Background information
- Birth name: Kim Jimin
- Born: June 15, 1996 (age 29)
- Origin: Gwangju, Gyeonggi, South Korea
- Genres: Indie rock
- Years active: 2017–present
- Labels: Poclanos;

= Meaningful Stone =

South Korean indie rock musician

Kim Jimin (born June 15, 1996), better known by her stage name Meaningful Stone, is a South Korean indie rock musician. She has released two studio albums: A Call from My Dream (꿈에서 걸려온 전화) (2020) and Angel Interview (천사 인터뷰) (2024).

== Career ==
Kim Jimin was born in 1996 in Gwangju, Gyeonggi. She was influenced by her father's music taste, and she first started music at 15 with the guitar he bought for her. She moved to Seoul to attend university and majored in social science.

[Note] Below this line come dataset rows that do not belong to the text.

Definition register (create : User -> RegistrationInfo -> Outcome (option User))
  : RegistrationFn :=
  {| fnLength := 4;
     (* without [conclude] every path ends in a call of [undefined] *)
     fnDirect := fun _ args =>
       match create (fst args) (snd args) with
       | Pending => Pending
       | _ => Raised notAFunction
       end;
     fnCallback := fun _ args =>
       (match create (fst args) (snd args) with
        | Done (Some newUser) => [mkCompletion JNull (Some newUser) JUndefined]
        | Done None => [mkCompletion couldNotRegister None JUndefined;
                        mkCompletion JNull None JUndefined]
        | Raised err => [mkCompletion err None JUndefined]
        | Pending => []
        end, None) |}.

End Readme.

(** ** Laws of runs *)

Arguments Js.get : simpl never.

Lemma bind_await_Done {A B} (a : A) (f : A -> Run B) :
  bind (await (Done a)) f = f a.
Proof. unfold bind, await; cbn. now destruct (f a). Qed.

Lemma bind_await_Raised {A B} (e : JsVal) (f : A -> Run B) :
  bind (await (Raised e)) f = ([], Raised e).
Proof. reflexivity. Qed.

Lemma bind_await_Pending {A B} (f : A -> Run B) :
  bind (await Pending) f = ([], Pending).
Proof. reflexivity. Qed.

Lemma bind_emit {B} (e : Event) (f : unit -> Run B) :
  bind (emit e) f = (e :: fst (f tt), snd (f tt)).
Proof. reflexivity. Qed.

Lemma strict_eq_str_true (v : JsVal) (s : string) :
  Js.strict_eq_str v s = true <-> v = JStr s.
Proof.
  destruct v; cbn; try (split; [discriminate | intros H; discriminate H]).
  rewrite String.eqb_eq. split; [now intros -> | now intros [= ->]].
Qed.

Lemma strict_eq_str_false (v : JsVal) (s : string) :
  Js.strict_eq_str v s = false <-> v <> JStr s.
Proof.
  rewrite <- strict_eq_str_true. destruct (Js.strict_eq_str v s); split;
    congruence.
Qed.

Lemma truthy_empty (v : JsVal) :
  v = JStr EmptyString -> Js.truthy v = false.
Proof. now intros ->. Qed.

(** Unfolding [authenticate] up to the dispatch on the ceremony type. *)
Ltac classify H :=
  let Hext := fresh "Hext" in
  let Hty := fresh "Hty" in
  let Hresp := fresh "Hresp" in
  let Hcdj := fresh "Hcdj" in
  let Hdec := fresh "Hdec" in
  destruct H as [Hext Hty];
  unfold clientDataTypeOf in Hty;
  match type of Hty with
  | context [Js.get ?b "response"] =>
      destruct (Js.get b "response") as [response | |] eqn:Hresp;
      try discriminate Hty
  end;
  match type of Hty with
  | context [Js.get ?r "clientDataJSON"] =>
      destruct (Js.get r "clientDataJSON") as [clientDataJSON | |] eqn:Hcdj;
      try discriminate Hty
  end;
  match type of Hty with
  | context [decodeClientData ?w ?j] =>
      destruct (decodeClientData w j) as [clientData | |] eqn:Hdec;
      try discriminate Hty
  end;
  unfold authenticate; cbv zeta;
  rewrite Hext, bind_await_Done, Hresp, bind_await_Done, Hcdj, bind_await_Done,
    Hdec, bind_await_Done, Hty, bind_await_Done.
(** * Crawl-and-extract pipeline of the pricing scrapers

    A shallow embedding of the three site scrapers (b2_scrape.py,
    ws_scrape.py and Pricing/sd_scrape.py): URL canonicalisation, the
    exclusion checks, the breadth-first crawl loop, the attribute
    cross-product, the price extractor and the known-URL file.

    Conventions.
    - Python [str] is [string]; URLs and page texts are taken to be ASCII,
      so [lower] and [strip] act on ASCII letters and ASCII white space.
    - A Python [set] is a duplicate-free list in insertion order; the order
      in which Python iterates a set is not specified and no statement
      below depends on it.
    - The browser session is an explicit world [W] threaded through every
      call that talks to the network; a loaded page is a record holding
      what the scraper reads from the DOM.
    - [urlparse(..).netloc] is a library function and is a parameter
      [netloc] of the crawlers; [simple_netloc] is the instance used on
      concrete sites.
    - A [while] loop is run with fuel: [None] means the fuel ran out. *)

From Stdlib Require Import String Ascii List Bool Arith Lia ZArith QArith.
Import ListNotations.
Close Scope Q_scope.
Open Scope string_scope.
Open Scope list_scope.
Open Scope nat_scope.

Set Implicit Arguments.

(** ** Python strings *)

Module Py.
(** ** Numbers at index positions

    [currentIndex], [latestCurrentIndex], [startIndex] and [endIndex]
    hold an integer, [NaN], or [undefined] (a missing argument or a
    missing property). *)

Inductive idx : Type :=
  | Undef
  | NaN
  | Num (z : Z).

(** [i + 1]: [undefined] converts to [NaN]. *)
Definition add1 (i : idx) : idx :=
  match i with
  | Num z => Num (z + 1)
  | _ => NaN
  end.

(** [i - 1]. *)
Definition sub1 (i : idx) : idx :=
  match i with
  | Num z => Num (z - 1)
  | _ => NaN
  end.

(** [i + k] for a number [k]. *)
Definition plus (i : idx) (k : Z) : idx :=
  match i with
  | Num z => Num (z + k)
  | _ => NaN
  end.

(** [a >= b] of JavaScript: false as soon as one side is not a number. *)
Definition geb (a b : idx) : bool :=
  match a, b with
  | Num x, Num y => (y <=? x)%Z
  | _, _ => false
  end.

(** What the [tokenType] position holds: a rule name, or an index when a
    caller passes [currentIndex] in that position. *)
Inductive tag : Type :=
  | Name (s : string)
  | Index (i : idx).

(** ** Values returned by the processors

    [AST<TokenTypes> | false], together with the bare arrays that the
    combination branch returns and the [undefined] of a missing
    property. *)

Inductive jsval : Type :=
  | Undefined
  | JFalse
  | Str (s : string)
  | Node (startIndex endIndex : idx) (tokenType : tag) (value : jsval)
  | Arr (items : list jsval).

(** [if (v)]: objects and arrays are truthy, also the empty array. *)
Definition truthy (v : jsval) : bool :=
  match v with
  | Undefined | JFalse => false
  | Str s => negb (String.eqb s "")
  | Node _ _ _ _ | Arr _ => true
  end.

(** [const { endIndex } = resultAst]. *)
Definition prop_endIndex (v : jsval) : idx :=
  match v with
  | Node _ e _ _ => e
  | _ => Undef
  end.

Definition prop_startIndex (v : jsval) : idx :=
  match v with
  | Node s _ _ _ => s
  | _ => Undef
  end.

Definition prop_value (v : jsval) : jsval :=
  match v with
  | Node _ _ _ x => x
  | _ => Undefined
  end.

Definition prop_tokenType (v : jsval) : option tag :=
  match v with
  | Node _ _ t _ => Some t
  | _ => None
  end.

(** [const { consumedString, newCurrentIndex } = result]: no value of the
    program carries either property, so both come out [undefined]. *)
Definition prop_consumedString (v : jsval) : jsval :=
  match v with
  | _ => Undefined
  end.

Definition prop_newCurrentIndex (v : jsval) : idx :=
  match v with
  | _ => Undef
  end.

(** ** Outcomes of a call *)

Inductive error : Type :=
  | TypeError    (* reading a property of [undefined] *)
  | RangeError.  (* the call stack is exhausted *)

Inductive outcome (A : Type) : Type :=
  | Ret (a : A)
  | Throw (e : error)
  | OutOfSteps.

Arguments Ret {A} a.
Arguments Throw {A} e.
Arguments OutOfSteps {A}.

Definition bind {A B : Type} (m : outcome A) (k : A -> outcome B) : outcome B :=
  match m with
  | Ret a => k a
  | Throw e => Throw e
  | OutOfSteps => OutOfSteps
  end.

Notation "'let*' x ':=' m 'in' k" := (bind m (fun x => k))
  (at level 10, x pattern, m at level 100, k at level 200).

(** ** Grammars *)

(** A [RegExp] of the grammar tables is one character class, written as
    inclusive ranges: [/[0-9]/] is [[("0","9")]], [/[eE]/] is
    [[("e","e");("E","E")]].  Patterns that match more than one
    character, the empty string, or only at an anchor are not covered:
    what is proved of [PROCESS_REGEX] is proved for class patterns. *)
Record RegExp : Type := { ranges : list (ascii * ascii) }.

Inductive TokenProcessorOptionTypes : Type :=
  | ZERO_OR_MORE   (* '*' *)
  | ONE_OR_MORE    (* '+' *)
  | ZERO_OR_ONE.   (* '?' *)

(** [TokenTypes | RegExp | TokenValidatorOptionsConfig | TokenValidator[]] *)
Inductive TokenValidator : Type :=
  | TokenType (name : string)
  | Pattern (re : RegExp)
  | OptionsConfig (value : TokenValidator) (opt : TokenProcessorOptionTypes)
  | Combination (members : list TokenValidator).

Record GrammarMapTokenTypeDescriptor : Type :=
  { options : list TokenValidator }.

(** The grammar map is an object used as a dictionary from rule names to
    descriptors; its own keys are the rules. *)
Abbreviation BaseGrammarMapType := (gmap string GrammarMapTokenTypeDescriptor).

(** The map is a plain object, so [grammarMap[name]] also finds the names
    that every object inherits from [Object.prototype]: eleven functions
    and, under [__proto__], the prototype itself.  None of them has a
    property [options]. *)
Definition Object_prototype_names : list string :=
  ["constructor"; "__defineGetter__"; "__defineSetter__"; "hasOwnProperty";
   "__lookupGetter__"; "__lookupSetter__"; "isPrototypeOf";
   "propertyIsEnumerable"; "toString"; "valueOf"; "__proto__";
   "toLocaleString"].

Definition inherited (name : string) : bool :=
  existsb (String.eqb name) Object_prototype_names.

Record Grammar : Type :=
  { entry : string;
    map : BaseGrammarMapType }.

(** A position of [PROCESS_REGEX] whose caller may pass anything. *)
Inductive any : Type :=
  | AnyIndex (i : idx)
  | AnyValidator (v : TokenValidator)
  | AnyMap (m : BaseGrammarMapType).

(** ** Strings and patterns *)

Fixpoint drop_chars (n : nat) (s : string) : string :=
  match n, s with
  | O, _ => s
  | S _, EmptyString => EmptyString
  | S k, String _ rest => drop_chars k rest
  end.

(** [s.slice(start)]: a negative start counts from the end, [undefined]
    and [NaN] start at 0. *)
Definition slice (s : string) (start : idx) : string :=
  match start with
  | Num z =>
      if (z <? 0)%Z
      then drop_chars (Z.to_nat (Z.max (Z.of_nat (String.length s) + z) 0)) s
      else drop_chars (Z.to_nat z) s
  | _ => s
  end.

Definition in_class (re : RegExp) (c : ascii) : bool :=
  existsb (fun r => (nat_of_ascii (fst r) <=? nat_of_ascii c)%nat
                    && (nat_of_ascii c <=? nat_of_ascii (snd r))%nat)
          (ranges re).

(** [str.match(re)] for a class pattern without the [g] flag: the
    leftmost match anywhere in [str]; the result is [match[0]], which for
    such a pattern is one character. *)
Fixpoint string_match (str : string) (re : RegExp) : option string :=
  match str with
  | EmptyString => None
  | String c rest =>
      if in_class re c then Some (String c EmptyString)
      else string_match rest re
  end.

(** The pattern matches the input at the cursor itself. *)
Definition matches_at (re : RegExp) (s : string) (cursor : idx) : bool :=
  match slice s cursor with
  | EmptyString => false
  | String c _ => in_class re c
  end.

(** ** [PROCESS_REGEX] (lines 46-70) *)

Definition PROCESS_REGEX (syntaxString : string) (tokenType : tag)
    (tokenValidator : any) (_grammarMap : any) (currentIndex : idx) : jsval :=
  match tokenValidator with
  | AnyValidator (Pattern re) =>            (* tokenValidator instanceof RegExp *)
      let stringFromIndex := slice syntaxString currentIndex in
      match string_match stringFromIndex re with
      | Some consumedString =>
          Node currentIndex
               (plus currentIndex (Z.of_nat (String.length consumedString) - 1))
               tokenType
               (Str consumedString)
      | None => JFalse
      end
  | _ => JFalse
  end.

(** ** [TOKEN_VALIDATOR_OPTION_PROCESSORS] (lines 71-193)

    The processors call [processTokenValidator], which the source
    declares after them; here it is the variable of the section. *)

Section OptionProcessors.

Variable processTokenValidator :
  string -> tag -> TokenValidator -> option BaseGrammarMapType -> idx ->
  outcome jsval.

Section Processor.

Variables (syntaxString : string) (tokenType : tag)
          (tokenValidator : TokenValidator)
          (grammarMap : option BaseGrammarMapType).

(** The loop of lines 83-95, repeated word for word at lines 123-135.
    It leaves [latestCurrentIndex] and [results]. *)
Fixpoint while_true (steps : nat) (latestCurrentIndex : idx)
    (results : list jsval) : outcome (idx * list jsval) :=
  match steps with
  | O => OutOfSteps
  | S n =>
      let* resultAst :=
        processTokenValidator syntaxString tokenType tokenValidator
                              grammarMap latestCurrentIndex in
      if truthy resultAst
      then while_true n (add1 (prop_endIndex resultAst))
                      (results ++ [resultAst])
      else Ret (latestCurrentIndex, results)
  end.

Definition ZERO_OR_MORE_PROCESSOR (steps : nat) (currentIndex : idx)
    : outcome jsval :=
  let* st := while_true steps currentIndex [] in
  let latestCurrentIndex := fst st in
  let results := snd st in
  if (0 <? List.length results)%nat
  then Ret (Node currentIndex (sub1 latestCurrentIndex) tokenType
                 (Arr results))
  else Ret (Node currentIndex currentIndex tokenType (Str "")).

Definition ONE_OR_MORE_PROCESSOR (steps : nat) (currentIndex : idx)
    : outcome jsval :=
  let* st := while_true steps currentIndex [] in
  let latestCurrentIndex := fst st in
  let results := snd st in
  if (0 <? List.length results)%nat
  then Ret (Node currentIndex (sub1 latestCurrentIndex) tokenType
                 (Arr results))
  else Ret JFalse.

(** Lines 147-192: [for (let i = 0; i < 2; i++)], written out for
    [i = 0] and [i = 1]. *)
Definition ZERO_OR_ONE_PROCESSOR (currentIndex : idx) : outcome jsval :=
  (* i = 0 *)
  let* resultAst :=
    processTokenValidator syntaxString tokenType tokenValidator
                          grammarMap currentIndex in
  if truthy resultAst then
    let latestCurrentIndex := add1 (prop_endIndex resultAst) in
    let singleResult := resultAst in
    (* i = 1 *)
    let* resultAst' :=
      processTokenValidator syntaxString tokenType tokenValidator
                            grammarMap latestCurrentIndex in
    if truthy resultAst'
    then Ret JFalse          (* tooManyResults *)
    else Ret singleResult    (* ONE RESULT *)
  else
    (* ZERO RESULTS *)
    Ret (Node currentIndex currentIndex tokenType (Str "")).

(** [repeats c rs c']: started at cursor [c], the inner validator
    succeeds [length rs] times in a row, each attempt starting at the
    [endIndex + 1] of the one before; [rs] are the results in order and
    [c'] is the cursor of the next attempt. *)
Inductive repeats : idx -> list jsval -> idx -> Prop :=
  | repeats_nil : forall c, repeats c [] c
  | repeats_cons : forall c v rs c',
      processTokenValidator syntaxString tokenType tokenValidator
                            grammarMap c = Ret v ->
      truthy v = true ->
      repeats (add1 (prop_endIndex v)) rs c' ->
      repeats c (v :: rs) c'.

(** Started at [c], some attempt of the inner validator does not succeed:
    it returns a falsy value or raises. *)
Definition some_attempt_stops (c : idx) : Prop :=
  exists rs c',
    repeats c rs c' /\
    ((exists f, processTokenValidator syntaxString tokenType tokenValidator
                                      grammarMap c' = Ret f /\
                truthy f = false) \/
     (exists e, processTokenValidator syntaxString tokenType tokenValidator
                                      grammarMap c' = Throw e)).

End Processor.

Definition TOKEN_VALIDATOR_OPTION_PROCESSORS (opt : TokenProcessorOptionTypes)
    (steps : nat) (syntaxString : string) (tokenType : tag)
    (tokenValidator : TokenValidator)
    (grammarMap : option BaseGrammarMapType) (currentIndex : idx)
    : outcome jsval :=
  match opt with
  | ZERO_OR_MORE =>
      ZERO_OR_MORE_PROCESSOR syntaxString tokenType tokenValidator
                             grammarMap steps currentIndex
  | ONE_OR_MORE =>
      ONE_OR_MORE_PROCESSOR syntaxString tokenType tokenValidator
                            grammarMap steps currentIndex
  | ZERO_OR_ONE =>
      ZERO_OR_ONE_PROCESSOR syntaxString tokenType tokenValidator
                            grammarMap currentIndex
  end.

End OptionProcessors.

(** ** [processTokenValidator] (lines 195-263) *)

(** Lines 206-217: every member is processed with the [currentIndex] of
    the combination; the array of the results is returned as it is. *)
Fixpoint for_of_members (process : TokenValidator -> outcome jsval)
    (members : list TokenValidator) (resultList : list jsval)
    : outcome jsval :=
  match members with
  | [] => Ret (Arr resultList)
  | t :: rest =>
      let* result := process t in
      if truthy result
      then for_of_members process rest (resultList ++ [result])
      else Ret JFalse
  end.

(** Lines 252-262: the first truthy result is returned; when the options
    are used up the function falls through to [return false]. *)
Fixpoint for_of_options (process : TokenValidator -> outcome jsval)
    (opts : list TokenValidator) : outcome jsval :=
  match opts with
  | [] => Ret JFalse
  | t :: rest =>
      let* result := process t in
      if truthy result then Ret result else for_of_options process rest
  end.

Fixpoint processTokenValidator (depth steps : nat) (syntaxString : string)
    (tokenType : tag) (tokenValidator : TokenValidator)
    (grammarMap : option BaseGrammarMapType) (currentIndex : idx)
    : outcome jsval :=
  match depth with
  | O => Throw RangeError
  | S d =>
      match tokenValidator with
      | Combination members =>
          for_of_members
            (fun t => processTokenValidator d steps syntaxString tokenType t
                                            grammarMap currentIndex)
            members []
      | Pattern _ =>
          (* PROCESS_REGEX(syntaxString, tokenType, currentIndex, tokenValidator) *)
          let result :=
            PROCESS_REGEX syntaxString tokenType (AnyIndex currentIndex)
                          (AnyValidator tokenValidator) Undef in
          if truthy result
          then Ret (Node currentIndex (sub1 (prop_newCurrentIndex result))
                         tokenType (prop_consumedString result))
          else Ret JFalse
      | OptionsConfig t opt =>
          (* optionProcessor(syntaxString, currentIndex, t) *)
          let* result :=
            TOKEN_VALIDATOR_OPTION_PROCESSORS
              (processTokenValidator d steps) opt steps
              syntaxString (Index currentIndex) t None Undef in
          if truthy result
          then Ret (Node currentIndex (sub1 (prop_newCurrentIndex result))
                         tokenType (prop_consumedString result))
          else Ret JFalse
      | TokenType name =>
          (* const { options = [] } = grammarMap[tokenValidator] *)
          match grammarMap with
          | None => Throw TypeError
          | Some m =>
              match m !! name with
              | Some descriptor =>               (* an own key of the map *)
                  for_of_options
                    (fun t => processTokenValidator d steps syntaxString
                                (Name name) t grammarMap currentIndex)
                    (options descriptor)
              | None =>
                  if inherited name
                  then                           (* options = [] *)
                    for_of_options
                      (fun t => processTokenValidator d steps syntaxString
                                  (Name name) t grammarMap currentIndex)
                      []
                  else Throw TypeError           (* destructuring undefined *)
              end
          end
      end
  end.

On July 21, 2017, Meaningful Stone released her first single, 꿈속의 카메라. She released several singles before releasing her debut studio album, and released her first studio album, A Call from My Dream (꿈에서 걸려온 전화) in 2020. She won the Rookie of the Year at the 2021 Korean Music Awards.

In 2021, she released EP Cobalt. She has performed at Korean rock festivals such as the Pentaport Rock Festival and the DMZ Peace Train Music Festival. In 2023, she released her new single, The Fifth Spring (다섯 번째 봄). She announced the release of her Sophomore album Angel Interview (천사 인터뷰) on November 28, 2024. She was nominated for Best Rock Album at the 2022 Korean Music Awards.

== Discography ==
=== Studio albums ===
- A Call from My Dream (꿈에서 걸려온 전화) (2020)
- Angel Interview (천사 인터뷰) (2024)

=== EPs ===
- Cobalt (2021)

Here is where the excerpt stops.